Extract precisely the lines of the entries below, from the first line through the line containing "handler that panics".

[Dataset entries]
+--

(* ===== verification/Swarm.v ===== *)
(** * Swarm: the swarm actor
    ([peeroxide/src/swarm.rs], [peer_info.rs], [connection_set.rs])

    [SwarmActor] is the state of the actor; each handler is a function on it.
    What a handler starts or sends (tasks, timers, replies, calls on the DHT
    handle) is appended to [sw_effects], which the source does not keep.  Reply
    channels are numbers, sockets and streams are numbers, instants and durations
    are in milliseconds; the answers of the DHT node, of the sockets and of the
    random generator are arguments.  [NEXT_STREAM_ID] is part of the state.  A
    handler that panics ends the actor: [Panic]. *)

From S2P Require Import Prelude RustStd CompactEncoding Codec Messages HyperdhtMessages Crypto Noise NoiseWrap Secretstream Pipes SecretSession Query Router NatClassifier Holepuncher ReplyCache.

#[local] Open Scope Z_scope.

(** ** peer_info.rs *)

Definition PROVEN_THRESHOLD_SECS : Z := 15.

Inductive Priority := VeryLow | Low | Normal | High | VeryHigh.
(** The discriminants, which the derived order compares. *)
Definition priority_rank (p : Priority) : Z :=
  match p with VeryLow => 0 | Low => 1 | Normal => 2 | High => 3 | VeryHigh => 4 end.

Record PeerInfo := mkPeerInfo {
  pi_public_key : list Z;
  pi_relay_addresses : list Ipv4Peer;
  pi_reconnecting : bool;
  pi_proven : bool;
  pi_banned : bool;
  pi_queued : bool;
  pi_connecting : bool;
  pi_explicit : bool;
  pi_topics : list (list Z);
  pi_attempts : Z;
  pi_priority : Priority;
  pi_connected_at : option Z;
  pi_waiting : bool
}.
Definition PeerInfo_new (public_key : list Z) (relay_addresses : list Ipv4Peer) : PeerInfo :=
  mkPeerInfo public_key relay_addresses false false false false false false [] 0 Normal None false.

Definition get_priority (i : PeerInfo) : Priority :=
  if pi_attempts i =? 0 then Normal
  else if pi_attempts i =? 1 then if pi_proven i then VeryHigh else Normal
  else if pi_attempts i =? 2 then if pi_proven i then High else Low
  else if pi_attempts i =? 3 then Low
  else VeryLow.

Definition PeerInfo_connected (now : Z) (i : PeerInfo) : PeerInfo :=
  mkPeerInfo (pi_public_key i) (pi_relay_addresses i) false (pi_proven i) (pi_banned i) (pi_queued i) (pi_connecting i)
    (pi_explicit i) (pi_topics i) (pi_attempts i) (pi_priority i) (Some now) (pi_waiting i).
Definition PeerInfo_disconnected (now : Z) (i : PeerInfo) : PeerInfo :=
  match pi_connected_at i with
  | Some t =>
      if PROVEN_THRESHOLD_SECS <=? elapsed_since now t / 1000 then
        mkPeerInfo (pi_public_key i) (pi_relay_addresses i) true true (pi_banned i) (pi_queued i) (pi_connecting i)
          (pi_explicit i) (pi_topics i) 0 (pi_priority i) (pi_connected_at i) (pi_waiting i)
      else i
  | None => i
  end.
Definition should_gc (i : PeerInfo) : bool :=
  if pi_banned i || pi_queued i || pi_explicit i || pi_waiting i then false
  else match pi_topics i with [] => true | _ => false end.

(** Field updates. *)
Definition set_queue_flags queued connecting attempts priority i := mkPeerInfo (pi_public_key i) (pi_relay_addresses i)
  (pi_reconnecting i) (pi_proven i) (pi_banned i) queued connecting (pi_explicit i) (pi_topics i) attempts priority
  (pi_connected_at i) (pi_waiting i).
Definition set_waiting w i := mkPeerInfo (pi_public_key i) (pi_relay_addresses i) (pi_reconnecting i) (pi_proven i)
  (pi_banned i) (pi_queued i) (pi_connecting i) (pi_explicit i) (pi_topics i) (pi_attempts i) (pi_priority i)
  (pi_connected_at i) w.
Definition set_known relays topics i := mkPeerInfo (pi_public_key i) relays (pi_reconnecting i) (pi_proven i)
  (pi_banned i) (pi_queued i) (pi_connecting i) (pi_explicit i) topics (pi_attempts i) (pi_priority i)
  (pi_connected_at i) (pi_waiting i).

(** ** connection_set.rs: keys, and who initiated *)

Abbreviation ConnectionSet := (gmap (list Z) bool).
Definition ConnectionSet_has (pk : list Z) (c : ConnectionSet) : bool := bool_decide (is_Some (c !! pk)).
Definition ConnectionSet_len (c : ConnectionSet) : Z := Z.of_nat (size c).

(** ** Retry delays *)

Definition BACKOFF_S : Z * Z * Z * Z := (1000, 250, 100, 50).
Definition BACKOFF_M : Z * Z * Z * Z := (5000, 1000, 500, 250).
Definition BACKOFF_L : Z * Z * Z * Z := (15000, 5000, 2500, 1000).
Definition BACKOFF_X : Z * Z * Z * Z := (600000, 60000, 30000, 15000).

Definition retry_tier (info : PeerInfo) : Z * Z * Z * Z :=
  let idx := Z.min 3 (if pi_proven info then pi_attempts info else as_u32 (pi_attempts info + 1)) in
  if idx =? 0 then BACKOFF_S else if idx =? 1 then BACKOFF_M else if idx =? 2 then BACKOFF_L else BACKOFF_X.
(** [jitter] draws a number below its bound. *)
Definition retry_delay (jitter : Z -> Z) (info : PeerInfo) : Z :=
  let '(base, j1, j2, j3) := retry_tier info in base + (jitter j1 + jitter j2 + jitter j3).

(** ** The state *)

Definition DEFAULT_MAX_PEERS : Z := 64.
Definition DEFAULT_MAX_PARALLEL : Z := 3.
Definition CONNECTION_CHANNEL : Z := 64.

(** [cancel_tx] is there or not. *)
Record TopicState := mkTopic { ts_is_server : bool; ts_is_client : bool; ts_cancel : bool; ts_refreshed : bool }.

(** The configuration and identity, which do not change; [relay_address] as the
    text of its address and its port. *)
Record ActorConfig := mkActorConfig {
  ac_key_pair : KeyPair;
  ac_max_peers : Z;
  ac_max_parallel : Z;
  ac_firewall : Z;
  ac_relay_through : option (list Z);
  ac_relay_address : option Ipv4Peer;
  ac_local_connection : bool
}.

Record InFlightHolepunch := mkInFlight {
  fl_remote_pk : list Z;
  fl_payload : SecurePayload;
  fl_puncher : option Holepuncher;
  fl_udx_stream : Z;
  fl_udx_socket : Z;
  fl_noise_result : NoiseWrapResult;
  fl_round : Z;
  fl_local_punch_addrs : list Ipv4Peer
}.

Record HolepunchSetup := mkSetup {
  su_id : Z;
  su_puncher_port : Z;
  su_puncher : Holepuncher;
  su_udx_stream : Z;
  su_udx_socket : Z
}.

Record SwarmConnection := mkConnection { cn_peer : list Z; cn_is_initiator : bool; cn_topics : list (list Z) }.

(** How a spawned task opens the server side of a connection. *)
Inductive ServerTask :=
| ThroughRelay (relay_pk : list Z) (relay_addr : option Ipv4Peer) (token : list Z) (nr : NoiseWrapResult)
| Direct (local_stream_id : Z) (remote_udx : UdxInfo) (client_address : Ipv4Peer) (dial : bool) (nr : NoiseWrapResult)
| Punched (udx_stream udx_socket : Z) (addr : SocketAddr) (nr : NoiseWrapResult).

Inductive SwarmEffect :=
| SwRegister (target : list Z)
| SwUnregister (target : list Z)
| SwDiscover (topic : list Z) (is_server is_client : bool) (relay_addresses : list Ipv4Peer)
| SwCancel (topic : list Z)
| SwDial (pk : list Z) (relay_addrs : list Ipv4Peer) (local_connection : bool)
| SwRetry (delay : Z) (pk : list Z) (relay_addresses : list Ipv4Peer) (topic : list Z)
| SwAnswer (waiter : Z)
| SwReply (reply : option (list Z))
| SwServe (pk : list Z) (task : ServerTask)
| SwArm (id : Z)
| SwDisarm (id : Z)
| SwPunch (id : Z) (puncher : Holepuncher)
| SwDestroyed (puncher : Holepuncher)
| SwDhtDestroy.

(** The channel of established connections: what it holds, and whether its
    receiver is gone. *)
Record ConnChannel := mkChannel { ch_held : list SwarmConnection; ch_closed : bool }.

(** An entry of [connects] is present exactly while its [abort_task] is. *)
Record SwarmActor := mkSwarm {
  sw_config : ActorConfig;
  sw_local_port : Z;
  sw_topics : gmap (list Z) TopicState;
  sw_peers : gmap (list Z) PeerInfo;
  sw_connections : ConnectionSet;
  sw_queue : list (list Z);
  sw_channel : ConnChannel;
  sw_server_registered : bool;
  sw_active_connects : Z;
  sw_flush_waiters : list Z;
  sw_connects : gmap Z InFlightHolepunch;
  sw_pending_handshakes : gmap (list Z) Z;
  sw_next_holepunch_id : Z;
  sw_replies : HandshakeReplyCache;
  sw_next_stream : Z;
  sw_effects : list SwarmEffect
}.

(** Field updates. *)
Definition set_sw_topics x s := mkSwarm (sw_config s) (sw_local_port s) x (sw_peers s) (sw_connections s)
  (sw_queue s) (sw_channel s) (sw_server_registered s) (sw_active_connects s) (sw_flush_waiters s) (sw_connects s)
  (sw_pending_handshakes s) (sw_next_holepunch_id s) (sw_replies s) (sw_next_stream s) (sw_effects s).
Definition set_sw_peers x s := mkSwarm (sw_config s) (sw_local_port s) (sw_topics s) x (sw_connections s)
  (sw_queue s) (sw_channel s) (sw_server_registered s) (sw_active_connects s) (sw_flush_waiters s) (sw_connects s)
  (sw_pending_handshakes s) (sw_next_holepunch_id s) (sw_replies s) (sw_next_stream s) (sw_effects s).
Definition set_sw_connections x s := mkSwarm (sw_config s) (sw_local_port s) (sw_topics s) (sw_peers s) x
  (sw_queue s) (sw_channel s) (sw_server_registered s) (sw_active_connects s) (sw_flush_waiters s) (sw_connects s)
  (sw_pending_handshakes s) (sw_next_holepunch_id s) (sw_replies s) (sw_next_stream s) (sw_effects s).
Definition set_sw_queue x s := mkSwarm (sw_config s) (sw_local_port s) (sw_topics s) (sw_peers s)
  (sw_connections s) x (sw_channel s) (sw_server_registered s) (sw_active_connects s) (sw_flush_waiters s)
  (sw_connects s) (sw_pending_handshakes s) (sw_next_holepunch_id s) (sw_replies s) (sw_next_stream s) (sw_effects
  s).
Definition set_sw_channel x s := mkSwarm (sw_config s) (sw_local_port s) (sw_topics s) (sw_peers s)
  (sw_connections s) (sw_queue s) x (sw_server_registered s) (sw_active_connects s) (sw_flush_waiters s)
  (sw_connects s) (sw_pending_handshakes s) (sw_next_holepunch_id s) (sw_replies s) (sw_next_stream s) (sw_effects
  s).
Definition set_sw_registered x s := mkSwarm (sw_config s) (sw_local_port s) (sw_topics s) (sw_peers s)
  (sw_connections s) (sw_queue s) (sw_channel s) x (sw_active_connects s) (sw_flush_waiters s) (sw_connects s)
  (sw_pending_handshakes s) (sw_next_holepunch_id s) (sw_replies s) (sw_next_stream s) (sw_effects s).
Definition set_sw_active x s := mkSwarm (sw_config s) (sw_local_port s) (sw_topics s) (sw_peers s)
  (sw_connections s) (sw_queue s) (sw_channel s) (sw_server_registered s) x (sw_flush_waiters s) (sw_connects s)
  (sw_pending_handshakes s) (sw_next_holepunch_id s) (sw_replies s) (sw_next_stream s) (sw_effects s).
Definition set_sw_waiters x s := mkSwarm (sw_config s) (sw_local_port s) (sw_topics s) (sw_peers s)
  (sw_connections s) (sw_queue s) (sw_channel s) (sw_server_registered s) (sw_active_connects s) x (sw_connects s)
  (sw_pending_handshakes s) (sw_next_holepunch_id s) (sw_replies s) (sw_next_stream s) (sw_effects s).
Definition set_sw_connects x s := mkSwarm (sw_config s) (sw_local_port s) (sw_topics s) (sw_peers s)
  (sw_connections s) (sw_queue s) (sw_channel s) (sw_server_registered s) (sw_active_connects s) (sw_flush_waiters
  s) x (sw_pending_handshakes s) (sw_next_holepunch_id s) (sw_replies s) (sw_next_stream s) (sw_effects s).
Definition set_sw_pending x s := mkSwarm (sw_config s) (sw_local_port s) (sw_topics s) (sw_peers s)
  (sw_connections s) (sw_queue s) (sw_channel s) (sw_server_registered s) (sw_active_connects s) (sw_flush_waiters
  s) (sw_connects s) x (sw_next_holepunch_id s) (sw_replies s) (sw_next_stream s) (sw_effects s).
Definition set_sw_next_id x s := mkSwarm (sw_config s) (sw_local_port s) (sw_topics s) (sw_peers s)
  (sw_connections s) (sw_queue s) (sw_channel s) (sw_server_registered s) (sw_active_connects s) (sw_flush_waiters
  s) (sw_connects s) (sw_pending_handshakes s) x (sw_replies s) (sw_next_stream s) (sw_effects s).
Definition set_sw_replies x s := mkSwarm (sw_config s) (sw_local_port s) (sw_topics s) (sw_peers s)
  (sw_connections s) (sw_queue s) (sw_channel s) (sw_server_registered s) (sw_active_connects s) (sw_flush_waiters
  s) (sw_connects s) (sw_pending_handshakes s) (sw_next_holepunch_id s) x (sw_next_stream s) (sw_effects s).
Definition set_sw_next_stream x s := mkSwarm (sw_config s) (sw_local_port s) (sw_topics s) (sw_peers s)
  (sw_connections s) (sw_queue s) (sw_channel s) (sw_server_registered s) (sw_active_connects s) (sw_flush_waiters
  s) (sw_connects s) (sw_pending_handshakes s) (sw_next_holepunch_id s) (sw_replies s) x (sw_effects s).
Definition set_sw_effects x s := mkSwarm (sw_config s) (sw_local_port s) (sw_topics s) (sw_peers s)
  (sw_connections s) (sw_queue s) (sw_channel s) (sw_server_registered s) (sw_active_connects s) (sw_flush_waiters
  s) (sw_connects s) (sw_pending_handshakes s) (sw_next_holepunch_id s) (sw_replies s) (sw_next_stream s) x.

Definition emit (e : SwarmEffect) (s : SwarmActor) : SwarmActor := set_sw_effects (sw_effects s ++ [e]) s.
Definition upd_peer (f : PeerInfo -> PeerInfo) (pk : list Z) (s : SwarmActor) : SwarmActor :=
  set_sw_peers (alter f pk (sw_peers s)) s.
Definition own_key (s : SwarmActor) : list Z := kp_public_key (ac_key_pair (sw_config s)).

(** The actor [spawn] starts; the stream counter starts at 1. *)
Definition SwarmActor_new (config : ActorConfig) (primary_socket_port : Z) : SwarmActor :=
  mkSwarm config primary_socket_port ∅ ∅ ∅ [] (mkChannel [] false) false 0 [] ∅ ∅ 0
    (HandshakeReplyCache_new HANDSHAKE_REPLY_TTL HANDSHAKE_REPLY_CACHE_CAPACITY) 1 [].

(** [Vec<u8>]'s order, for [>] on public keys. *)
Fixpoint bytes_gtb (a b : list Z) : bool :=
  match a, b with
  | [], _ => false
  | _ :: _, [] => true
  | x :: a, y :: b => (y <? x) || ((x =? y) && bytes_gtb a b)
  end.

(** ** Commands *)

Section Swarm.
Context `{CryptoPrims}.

+--

> **Expected answer**:
(* ===== verification/Swarm.v ===== *)
(** * Swarm: the swarm actor
    ([peeroxide/src/swarm.rs], [peer_info.rs], [connection_set.rs])

    [SwarmActor] is the state of the actor; each handler is a function on it.
    What a handler starts or sends (tasks, timers, replies, calls on the DHT
    handle) is appended to [sw_effects], which the source does not keep.  Reply
    channels are numbers, sockets and streams are numbers, instants and durations
    are in milliseconds; the answers of the DHT node, of the sockets and of the
    random generator are arguments.  [NEXT_STREAM_ID] is part of the state.  A
    handler that panics ends the actor: [Panic]. *)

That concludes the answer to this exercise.